Un intervento che non riguarda solo l’infrastruttura ferroviaria, ma incide direttamente sull’organizzazione della mobilità cittadina e sul ruolo strategico del territorio nel sistema logistico nazionale. Il valore complessivo della prima fase supera i 66 milioni di euro, con un finanziamento condiviso tra Stato, Regione, RFI e Comune.
Il cuore dell’opera è rappresentato dalla nuova galleria ferroviaria lunga circa 850 metri, già sottoposta a collaudi e pronta a entrare nella fase operativa. Parallelamente, sono stati posati i binari lungo le direttrici Ferrara-Rimini e Ferrara-Codigoro, avviando le attività tecniche necessarie all’attivazione del nuovo tracciato.

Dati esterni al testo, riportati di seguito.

(* ===== verification/Workers.v ===== *)
(** * barista-cli: worker counts

    Models crates/barista-cli/src/daemon/workers.rs: an expression is a
    positive integer, or a multiple of the cores such as [0.75C].  The
    multiple is an IEEE binary64 number; [f64::from_str] reads the decimal
    grammar of std and rounds to nearest. *)

From Stdlib Require Import Floats.SpecFloat.
From S2P Require Import Prelude Version Coords Cas Journal Index Gc.

Module Workers.

(** ** [f64::from_str] *)

Definition dec_digits (s : string) : string := str_take_while is_ascii_digit s.

(** [n * 10^e], correctly rounded. *)
Definition round_decimal (neg : bool) (n e : Z) : spec_float :=
  match n with
  | Zpos p =>
      if (0 <=? e)%Z then binary_normalize 53 1024 (if neg then - (n * 10 ^ e) else n * 10 ^ e)%Z 0 neg
      else match (10 ^ (- e))%Z with
           | Zpos q => SFdiv 53 1024 (S754_finite neg p 0) (S754_finite false q 0)
           | _ => S754_nan
           end
  | _ => S754_zero neg
  end.

(** A sign and at least one digit, then the end. *)
Definition read_exponent (s : string) : option Z :=
  let '(neg, ds) :=
    match s with
    | String "+" s' => (false, s')
    | String "-" s' => (true, s')
    | _ => (false, s)
    end in
  if is_empty ds || negb (str_forallb is_ascii_digit ds) then None
  else Some (if neg then - decimal 0 ds else decimal 0 ds)%Z.

Definition read_number (neg : bool) (s : string) : option spec_float :=
  let whole := dec_digits s in
  let r := str_drop (String.length whole) s in
  let '(frac, r) :=
    match r with
    | String "." r' => (dec_digits r', str_drop (String.length (dec_digits r')) r')
    | _ => ("", r)
    end in
  if is_empty (whole +:+ frac) then None
  else
    let n := decimal 0 (whole +:+ frac) in
    let scale := (- Z.of_nat (String.length frac))%Z in
    match r with
    | EmptyString => Some (round_decimal neg n scale)
    | String c r' =>
        if Ascii.eqb c "e" || Ascii.eqb c "E"
        then (fun e => round_decimal neg n (scale + e)) <$> read_exponent r'
        else None
    end.

Definition parse_f64 (s : string) : option spec_float :=
  let '(neg, r) :=
    match s with
    | String "+" s' => (false, s')
    | String "-" s' => (true, s')
    | _ => (false, s)
    end in
  if eq_ignore_ascii_case r "inf" || eq_ignore_ascii_case r "infinity" then Some (S754_infinity neg)
  else if eq_ignore_ascii_case r "nan" then Some S754_nan
  else read_number neg r.

(** ** The resolver *)

Inductive WorkersError : Type := Malformed (expr : string) (detail : string).

Definition ISIZE_MAX_F64 : Z := 2 ^ 63.

Definition is_finite (f : spec_float) : bool :=
  match f with S754_zero _ | S754_finite _ _ _ => true | _ => false end.

(** [f.ceil()] of a number that is not negative, kept as the integer it is;
    [None] is infinity. *)
Definition ceil (f : spec_float) : option Z :=
  match f with
  | S754_zero _ => Some 0%Z
  | S754_finite _ m e => Some (if (0 <=? e)%Z then Z.pos m * 2 ^ e else - (- Z.pos m / 2 ^ (- e)))%Z
  | S754_infinity _ | S754_nan => None
  end.

(** [raw.max(1.0).min(isize::MAX as f64) as usize], then [max(1)]. *)
Definition clamp (raw : option Z) : Z :=
  match raw with
  | None => ISIZE_MAX_F64
  | Some n => Z.max (Z.min (Z.max n 1) ISIZE_MAX_F64) 1
  end.

Definition str_strip_suffix (c : ascii) (s : string) : option string :=
  match String.length s with
  | O => None
  | S n => match String.get n s with
           | Some a => if Ascii.eqb a c then Some (str_take n s) else None
           | None => None
           end
  end.

(** The text before a trailing [C] or [c]. *)
Definition core_part (s : string) : option string :=
  match str_strip_suffix "C" s with Some p => Some p | None => str_strip_suffix "c" s end.

Definition resolve_workers (expr : string) (available_cores : Z) : result WorkersError Z :=
  let trimmed := trim expr in
  if is_empty trimmed then Err (Malformed expr "expression is empty")
  else
    match core_part trimmed with
    | Some num_part =>
        match parse_f64 num_part with
        | None => Err (Malformed expr "core-multiplier prefix is not a number")
        | Some multiplier =>
            if negb (is_finite multiplier) || SFleb multiplier (S754_zero false)
            then Err (Malformed expr "core-multiplier must be positive and finite")
            else Ok (clamp (ceil (SFmul 53 1024 (Gc.f64_of_u64 available_cores) multiplier)))
        end
    | None =>
        match parse_uint U64_MAX trimmed with
        | None => Err (Malformed expr "literal-integer parse failed")
        | Some count =>
            if (count =? 0)%Z then Err (Malformed expr "literal-integer must be >= 1") else Ok count
        end
    end.

(** [None] of the platform is one core. *)
Definition available_parallelism_or_one (cores : option Z) : Z := default 1%Z cores.

(** ** Properties *)

(** The workers that an expression asks for: at least one, and a number that
    a [usize] holds. *)
Theorem workers_in_range expr cores n :
  resolve_workers expr cores = Ok n -> (1 <= n <= U64_MAX)%Z.
Proof.
  unfold resolve_workers. cbn zeta. destruct (is_empty (trim expr)); [done |].
  destruct (core_part (trim expr)) as [p|].
  - destruct (parse_f64 p); [| done]. case_match; [done |]. intros [= <-]. unfold clamp, ISIZE_MAX_F64, U64_MAX.
    case_match; lia.
  - destruct (parse_uint U64_MAX (trim expr)) as [c|] eqn:E; [| done]. apply parse_uint_range in E.
    destruct (Z.eqb_spec c 0); [done |]. intros [= <-]. lia.
Qed.

Lemma workers_in_range_witness : (1 <= 6 <= U64_MAX)%Z.
Proof. apply (workers_in_range "0.75C" 8). vm_compute. reflexivity. Defined.

Example workers_examples :
  resolve_workers "1C" 8 = Ok 8%Z /\ resolve_workers "0.75C" 8 = Ok 6%Z /\ resolve_workers "0.75C" 4 = Ok 3%Z
  /\ resolve_workers "0.1C" 8 = Ok 1%Z /\ resolve_workers " 4 " 8 = Ok 4%Z /\ resolve_workers "1e2c" 3 = Ok 300%Z
  /\ resolve_workers "0" 8 = Err (Malformed "0" "literal-integer must be >= 1")
  /\ is_ok (resolve_workers "-1C" 8) = false /\ is_ok (resolve_workers "nanC" 8) = false
  /\ resolve_workers "1e400C" 8 = Err (Malformed "1e400C" "core-multiplier must be positive and finite")
  /\ resolve_workers "1e308C" 100 = Ok ISIZE_MAX_F64.
Proof. vm_compute. done. Qed.

(** A share whose product with the cores is a whole number can still be
    rounded up: seven hundredths of 100 cores are asked for as 8. *)
Theorem workers_round_up : resolve_workers "0.07C" 100 = Ok 8%Z.
Proof. vm_compute. done. Qed.

End Workers.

Nodo ferroviario di Ferrara: nuova mobilità urbana e asse strategico merci
L’intervento sul nodo ferroviario di Ferrara ha una doppia valenza. Da un lato, consente di superare una delle criticità storiche della città, eliminando i passaggi a livello di via Bologna e via Boldrini e ricucendo una frattura urbana che per anni ha condizionato la viabilità.
Dall’altro, rafforza il ruolo di Ferrara come snodo logistico lungo l’asse che collega il porto di Ravenna al centro-nord Europa. La nuova infrastruttura è infatti progettata per migliorare sia il traffico passeggeri sia quello merci, aumentando l’efficienza dei collegamenti ferroviari.
Accanto alla galleria, il progetto prevede la realizzazione di due nuove fermate urbane, pensate per potenziare il servizio locale e migliorare l’accessibilità, in particolare verso l’area dell’ospedale di Cona. Con queste nuove infrastrutture, il numero complessivo di fermate e stazioni nel territorio comunale sale a otto.
L’intervento include anche la riqualificazione delle aree liberate dai binari, che verranno trasformate in spazi pubblici e percorsi ciclopedonali, contribuendo a ridefinire l’assetto urbano.
Una volta attivata la galleria, prenderà avvio la seconda fase del progetto, che prevede la realizzazione di una bretella ferroviaria dedicata al traffico merci. Questo collegamento consentirà di bypassare la stazione di Ferrara, rendendo più fluido il transito dei convogli lungo il corridoio adriatico e verso il Brennero.
Parallelamente prosegue l’elettrificazione della linea Ferrara-Codigoro, lunga oltre 50 chilometri, con interventi già avanzati sulle infrastrutture e sulle sottostazioni elettriche. Un passaggio che porterà a un servizio completamente elettrico, con benefici in termini di sostenibilità e accessibilità.
Il progetto complessivo segna quindi un’evoluzione profonda, che non si limita all’ammodernamento ferroviario ma ridefinisce il rapporto tra infrastruttura, città e logistica.